2) Anything by Scion. I particularly like their least expensive four door econo-box. It has a cushy ride and a high belt-line that makes it simply look different than other eco-boxes. The Nissan Versa/Renault is also a comfy ride, but the Scion is more reliable and unique looking.
3) Mazdaspeed 3. Best pocket rocket of all time. Ever. Do I need to cross-reference all the magazines that have appluaded this little beast as such or do I simply need to turn your attention the long-term test in the lastest Motor Trend? I would buy this car right now while Mazda is on the verge of a new 3 introduction.
4) Splurge Car.

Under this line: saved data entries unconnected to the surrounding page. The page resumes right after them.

(** The value [blend] truncates lies within [2 ^ -40] of the exact linear
    blend. *)
Lemma blend_value (c1 c2 : Z) (t : Q) :
  (0 <= c1 <= 255)%Z -> (0 <= c2 <= 255)%Z -> -1 <= t <= 1 ->
  exists v : Q,
    blend c1 c2 (Finite t) = Ok (Py.int v) /\
    - (1 # 1099511627776)
    <= v - (inject_Z c1 * (1 - t) + inject_Z c2 * t)
    <= 1 # 1099511627776.
Proof.
  intros H1 H2 [T0 T1]. unfold blend.
  destruct (of_int_small c1 ltac:(lia)) as [-> R1].
  destruct (of_int_small c2 ltac:(lia)) as [-> R2].
  destruct (of_int_small 1 ltac:(lia)) as [-> R0].
  change (inject_Z 1) with 1 in R0. change (inject_Z 1) with 1.
  assert (B1 : 0 <= inject_Z c1 <= 255).
  { change 0 with (inject_Z 0). change 255 with (inject_Z 255).
    rewrite <- !Zle_Qle. lia. }
  assert (B2 : 0 <= inject_Z c2 <= 255).
  { change 0 with (inject_Z 0). change 255 with (inject_Z 255).
    rewrite <- !Zle_Qle. lia. }
  set (C1 := round (inject_Z c1)) in *. set (C2 := round (inject_Z c2)) in *.
  set (one := round 1) in *.
  cbn [sub neg add mul].
  (* 1 - ratio *)
  assert (X1 : - inject_Z 2 <= one + - t <= inject_Z 2)
    by (change (inject_Z 2) with 2; lra).
  destruct (pack_small _ 2 ltac:(lia) X1) as [-> A1].
  assert (E1 := round_error (one + - t) 1 ltac:(lia)).
  pow2_value 1%Z. pow2_value (1 - 53)%Z.
  change (inject_Z 2) with 2 in *.
  specialize (E1 ltac:(lra)).
  set (a := round (one + - t)) in *.
  (* c1 * (1 - ratio) *)
  cbn [sub neg add mul].
  assert (X2 : - inject_Z 512 <= C1 * a <= inject_Z 512)
    by (change (inject_Z 512) with 512; nra).
  destruct (pack_small _ 512 ltac:(lia) X2) as [-> A2].
  assert (E2 := round_error (C1 * a) 9 ltac:(lia)).
  pow2_value 9%Z. pow2_value (9 - 53)%Z.
  change (inject_Z 512) with 512 in *.
  specialize (E2 ltac:(lra)).
  set (A := round (C1 * a)) in *.
  (* c2 * ratio *)
  cbn [sub neg add mul].
  assert (X3 : - inject_Z 256 <= C2 * t <= inject_Z 256)
    by (change (inject_Z 256) with 256; nra).
  destruct (pack_small _ 256 ltac:(lia) X3) as [-> A3].
  assert (E3 := round_error (C2 * t) 8 ltac:(lia)).
  pow2_value 8%Z. pow2_value (8 - 53)%Z.
  change (inject_Z 256) with 256 in *.
  specialize (E3 ltac:(lra)).
  set (B := round (C2 * t)) in *.
  (* the sum *)
  cbn [sub neg add mul].
  assert (X4 : - inject_Z 1024 <= A + B <= inject_Z 1024)
    by (change (inject_Z 1024) with 1024; lra).
  destruct (pack_small _ 1024 ltac:(lia) X4) as [-> A4].
  assert (E4 := round_error (A + B) 10 ltac:(lia)).
  pow2_value 10%Z. pow2_value (10 - 53)%Z.
  change (inject_Z 1024) with 1024 in *.
  specialize (E4 ltac:(lra)).
  set (v := round (A + B)) in *.
  exists v. split; [reflexivity|].
  assert (D : - (255 # 4503599627370496)
              <= C1 * (a - (one + - t)) <= 255 # 4503599627370496) by nra.
  split; nra.
Qed.

(** *** The palette *)

Lemma getitem_colors (idx : Z) :
  (-7 <= idx <= 6)%Z -> getitem colors idx = Ok (anchor (idx mod 7)).
Proof.
  intros H. assert (C : In idx (range (-7) 7)) by (apply in_range; lia).
  vm_compute in C.
  repeat (destruct C as [<- | C]; [reflexivity|]). destruct C.
Qed.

BMW Z4 M Series Coupe. Talk to my friends at Sears about this one. It's better looking than the Boxster and kicks the small of your back with a torque wallop than few cars, in any price range, can match. While it is unweildly at the limit, that is what makes it fun. Unique.

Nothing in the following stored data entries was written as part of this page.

(** A submission that passes the check issues exactly one request, whose
    body holds the trimmed sender and receiver and the parsed amount. *)
Lemma runSimulation_issued fetch st :
  canSubmit st = true →
  requests (runSimulation fetch st) =
    [POST_api_simulate
       {| SimulateBody.sender_id := trim (sender st);
          SimulateBody.receiver_id := trim (receiver st);
          SimulateBody.amount := parseFloat (amount st);
          SimulateBody.timestamp :=
            if truthy (timestamp st) then Some (timestamp st) else None |}].
Proof.
  intros Hcan. unfold runSimulation, simulateTransaction. rewrite Hcan. simpl.
  by destruct (bind _ _).
Qed.

(** C9. A submission whose sender is empty, whose receiver is empty, or
    whose amount does not parse to a number greater than 0 is rejected
    locally: the handler returns with the state as it was, no network
    request and no notification. Conversely, whenever the handler issues a
    request, the sender and the receiver are non-empty and the amount parses
    to a number greater than 0, and the request is the single POST to
    /api/simulate. *)
Theorem local_validation fetch st :
  (sender st = "" ∨ receiver st = "" ∨ gt0 (parseFloat (amount st)) = false →
   runSimulation fetch st = {| state := st; requests := []; notified := [] |}) ∧
  (requests (runSimulation fetch st) ≠ [] →
   sender st ≠ "" ∧ receiver st ≠ "" ∧ gt0 (parseFloat (amount st)) = true ∧
   requests (runSimulation fetch st) =
     [POST_api_simulate
        {| SimulateBody.sender_id := trim (sender st);
           SimulateBody.receiver_id := trim (receiver st);
           SimulateBody.amount := parseFloat (amount st);
           SimulateBody.timestamp :=
             if truthy (timestamp st) then Some (timestamp st) else None |}]).
Proof.
  split.
  - intros Hbad. apply runSimulation_rejected. unfold canSubmit.
    destruct Hbad as [-> | [-> | ->]]; [done| |].
    + by rewrite andb_false_r.
    + by rewrite andb_false_r.
  - intros Hissued. destruct (canSubmit st) eqn:Hcan.
    + pose proof Hcan as Hcan'. unfold canSubmit in Hcan'.
      apply andb_true_iff in Hcan' as [[Hs Hr]%andb_true_iff Ha].
      repeat split; [by apply trim_nonempty..|done|by apply runSimulation_issued].
    + by rewrite (runSimulation_rejected fetch st Hcan) in Hissued.
Qed.

Lemma local_validation_witness :
  runSimulation Example.fetch (Example.form "" "C" "500") =
    {| state := Example.form "" "C" "500"; requests := []; notified := [] |} ∧
  runSimulation Example.fetch (Example.form "A" "C" "-5") =
    {| state := Example.form "A" "C" "-5"; requests := []; notified := [] |} ∧
  ("A" ≠ "" ∧ "C" ≠ "" ∧ gt0 (parseFloat "500") = true ∧
   requests (runSimulation Example.fetch (Example.form "A" "C" "500")) =
     [POST_api_simulate
        {| SimulateBody.sender_id := "A"; SimulateBody.receiver_id := "C";
           SimulateBody.amount := Finite 500; SimulateBody.timestamp := None |}]).
Proof.
  split; [|split].
  - exact (proj1 (local_validation Example.fetch (Example.form "" "C" "500"))
             (or_introl eq_refl)).
  - exact (proj1 (local_validation Example.fetch (Example.form "A" "C" "-5"))
             (or_intror (or_intror eq_refl))).
  - refine (proj2 (local_validation Example.fetch (Example.form "A" "C" "500")) _).
    vm_compute. discriminate.
Defined.

End SimulationSession.

Section MalformedResponse.





End MalformedResponse.

Module OnHeapFacts.

Import OnHeap.

Section Frame.

(** The heap as it was when the mapper was called. *)
Variable h0 : heap.

Local Abbreviation triple := (triple h0).
Local Abbreviation is_new := (is_new h0).
Local Abbreviation building := (building h0).

Lemma triple_ret {A} (P : heap → Prop) (a : A) : triple P (ret a) (fun a' h => a' = a ∧ P h).
Proof. intros h Hh HP. simpl. split; [done|]. by intros a' [= <-]. Qed.

Lemma triple_throw {A} (P : heap → Prop) e (Q : A → heap → Prop) : triple P (throw e) Q.
Proof. intros h Hh HP. simpl. split; [done|]. by intros a' [=]. Qed.

Lemma triple_bind {A B} (P : heap → Prop) (m : M A) (R : A → heap → Prop)
    (k : A → M B) (Q : B → heap → Prop) :
  triple P m R → (∀ a, triple (R a) (k a) Q) → triple P (andThen m k) Q.
Proof.
  intros Hm Hk h Hh HP. unfold andThen. specialize (Hm h Hh HP).
  destruct (m h) as [[a|e] h']; simpl in *; destruct Hm as [Hframe HR].
  - apply (Hk a h' Hframe). by apply HR.
  - split; [done|]. by intros b [=].
Qed.

Lemma triple_conseq {A} (P P' : heap → Prop) (m : M A) (Q Q' : A → heap → Prop) :
  triple P' m Q' → (∀ h, P h → P' h) → (∀ a h, Q' a h → Q a h) → triple P m Q.
Proof.
  intros Hm HP HQ h Hh HPh. destruct (Hm h Hh (HP h HPh)) as [Hframe HQ'].
  split; [done|]. intros a Ha. by apply HQ, HQ'.
Qed.

Lemma triple_for_of {X} (I : heap → Prop) (l : list X) (body : X → M unit) :
  (∀ x, triple I (body x) (fun _ => I)) → triple I (for_of l body) (fun _ => I).
Proof.
  intros Hbody. induction l as [|x l IH]; simpl.
  - eapply triple_conseq; [apply triple_ret|done|]. by intros a h [_ ?].
  - eapply triple_bind; [apply Hbody|]. intros u. apply IH.
Qed.

Lemma triple_map_from {X Y} (I : heap → Prop) (f : nat → X → M Y) i (l : list X) :
  (∀ i x, triple I (f i x) (fun _ => I)) → triple I (map_from f i l) (fun _ => I).
Proof.
  intros Hf. revert i. induction l as [|x l IH]; intros i; simpl.
  - eapply triple_conseq; [apply triple_ret|done|]. by intros a h [_ ?].
  - eapply triple_bind; [apply Hf|]. intros y.
    eapply triple_bind; [apply IH|]. intros ys.
    eapply triple_conseq; [apply triple_ret|done|]. by intros a h [_ ?].
Qed.

Lemma triple_filter_by {X} (I : heap → Prop) (p : X → M bool) (l : list X) :
  (∀ x, triple I (p x) (fun _ => I)) → triple I (filter_by p l) (fun _ => I).
Proof.
  intros Hp. induction l as [|x l IH]; simpl.
  - eapply triple_conseq; [apply triple_ret|done|]. by intros a h [_ ?].
  - eapply triple_bind; [apply Hp|]. intros keep.
    eapply triple_bind; [apply IH|]. intros kept.
    eapply triple_conseq; [apply triple_ret|done|]. by intros a h [_ ?].
Qed.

5) Mazda MPV If they still make this mid-mini van you should buy it for your budding family. While no one knows about these cars, they look great, offer four-wheel drive and can be bought for peanuts. Mazda's loss is your gain.
6) Semi-Splurge Car. Cadillac CTS-V Series (first generation). This car has a few problems. It suffers from wheel hop under hard acceleration if driven incorrectly. Secondly, it has a Nurburgring-finessed suspension that is overly harsh for most corpulent backsides. It apparently does a number on its back end after 60,000 miles due to the copious amount of torque expended by the engine.

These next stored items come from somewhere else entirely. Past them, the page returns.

(** [malloc(n)] for a [size_t] [n]: a request above [PTRDIFF_MAX]
    fails, and so does any request when the allocator finds no memory
    ([available] is false); a failure yields the null pointer, rendered
    as [None].  Otherwise the result is a block of [n] bytes; their
    content is indeterminate and rendered as zero bytes. *)
Definition malloc (available : bool) (n : Z) : option (list byte) :=
  if available && (n <=? PTRDIFF_MAX)
  then Some (replicate (Z.to_nat n) x00) else None.

(** [strcpy(dest, src)] copies the characters of [src] and the
    terminating NUL to the front of [dest]; writing past the end of
    [dest] is undefined behaviour, rendered as [None]. *)
Definition strcpy (dest : list byte) (src : string) : option (list byte) :=
  let bytes := list_byte_of_string src ++ [x00] in
  if (length bytes <=? length dest)%nat
  then Some (bytes ++ drop (length bytes) dest)
  else None.

Definition leak_message : string := "This is a deliberate memory leak.".

(** The terminal heap branch taken by a worker: the data buffer is
    freed; or a block of [size] bytes is allocated, filled by [strcpy]
    and never freed; or the allocation of [request] bytes fails and
    nothing is allocated. *)
Inductive heap_path :=
| Freed
| Leaked (size : Z) (contents : list byte)
| NullBlock (request : Z).

(** How a process ends: by [exit] with a status, killed by a signal, or
    in a way the language leaves undefined. *)
Inductive termination :=
| Exited (status : Z)
| Killed (signal : Z)
| Undefined.

(** Lines 82-93.  The size is computed in [int] and converted to
    [size_t]; the result of [malloc] is not checked, so after a failed
    allocation [strcpy] writes through the null pointer and the process
    is killed by SIGSEGV before it reaches [exit]. *)
Definition terminal_branch (env : worker_env) (worker_id : Z) (should_leak : bool)
  : heap_path * termination :=
  if should_leak then
    let size := int32 (128 * worker_id + 64) in
    match malloc (malloc_ok env) (size_t_of_int size) with
    | None => (NullBlock (size_t_of_int size), Killed SIGSEGV)
    | Some leaked_memory =>
        match strcpy leaked_memory leak_message with
        | Some contents => (Leaked size contents, Exited EXIT_SUCCESS)
        | None => (Leaked size leaked_memory, Undefined)
        end
    end
  else (Freed, Exited EXIT_SUCCESS).

Record worker_result := {
  outcome : termination;
  artifact_name : string;
  artifact : option (list byte);
  reported_checksum : Z;
  worker_diagnostics : list string;
  heap : option heap_path
}.

Section Worker.
Context `{ABI}.
Variable env : worker_env.

(** The loop of lines 68-76; [i] is the loop counter and [remaining]
    the number of iterations left before [i] reaches
    [WRITES_PER_WORKER]. *)
Fixpoint write_loop (remaining i : nat) (st : write_state) : write_state :=
  match remaining with
  | O => st
  | S remaining' =>
      let buf := generate_random_data (distrib env i) (data_buffer st) BUFFER_SIZE in
      let '(file', bytes_written) := sys_write (write_ret env i) (file st) buf BUFFER_SIZE in
      if negb (bytes_written =? Z.of_nat BUFFER_SIZE) then
        {| file := file'; data_buffer := buf;
           total_checksum := total_checksum st;
           diagnostics := diagnostics st ++ ["Worker failed to write all bytes"%string] |}
      else
        write_loop remaining' (S i)
          {| file := file'; data_buffer := buf;
             total_checksum :=
               add_checksum (total_checksum st) (calculate_checksum buf BUFFER_SIZE);
             diagnostics := diagnostics st |}
  end.

Definition run_worker_process (worker_id : Z) (should_leak : bool) : worker_result :=
  let filename := (FILE_PREFIX ++ to_string worker_id ++ ".dat")%string in
  if negb (open_ok env) then
    {| outcome := Exited EXIT_FAILURE; artifact_name := filename; artifact := None;
       reported_checksum := 0;
       worker_diagnostics := ["Failed to open file in worker"%string];
       heap := None |}
  else
    let st := write_loop WRITES_PER_WORKER 0
                {| file := []; data_buffer := heap_garbage env;
                   total_checksum := 0; diagnostics := [] |} in
    {| outcome := snd (terminal_branch env worker_id should_leak);
       artifact_name := filename;
       artifact := Some (file st);
       reported_checksum := total_checksum st;
       worker_diagnostics := diagnostics st;
       heap := Some (fst (terminal_branch env worker_id should_leak)) |}.
End Worker.

(** The leak flag [main] passes to worker [i] (line 183): [i % 2 != 0],
    with the truncating remainder of C++. *)
Definition should_leak_flag (i : Z) : bool := negb (Z.rem i 2 =? 0).

(** The calls [run_worker_process(i, i % 2 != 0)] made by the children
    forked in [main]. *)
Definition main_worker_calls : list (Z * bool) :=
  map (fun i => (Z.of_nat i, should_leak_flag (Z.of_nat i))) (seq 0 NUM_WORKER_CHILDREN).

(** ** Input file stream (std::ifstream as used on lines 102-115) *)

Record ifstream := {
  unread : list byte;
  gcount : nat;
  failbit : bool
}.

Definition ifstream_open (contents : list byte) : ifstream :=
  {| unread := contents; gcount := 0; failbit := false |}.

But try and find faster, meaner (in black or siliver with window tint) four door sedan with knife-edged handling for around 20k right now (with low miles). The only competitors would be the 8th or 9th generation Mitsubishi Evos (less luxurious, but still more fun) yet something about them signals "big boy racer" and you really want to buy them new.
7) Toyota Tundra Truck with the 5.7 liter V8. While even the mighty Toyota has not fully fetted this monstrous engine, this beast trumps all comers. The fact that you can buy one brand new with this engine for about mid-20s makes this a Godzilla-sized great buy.
8) Honda S2000, Lincoln Aviator and well, I would personally buy back my 2003-04 Mustang Cobra for around 14k and start pimping it out all over again if I had the money. I've waxed about these cars in previous posts so I won't bore you here.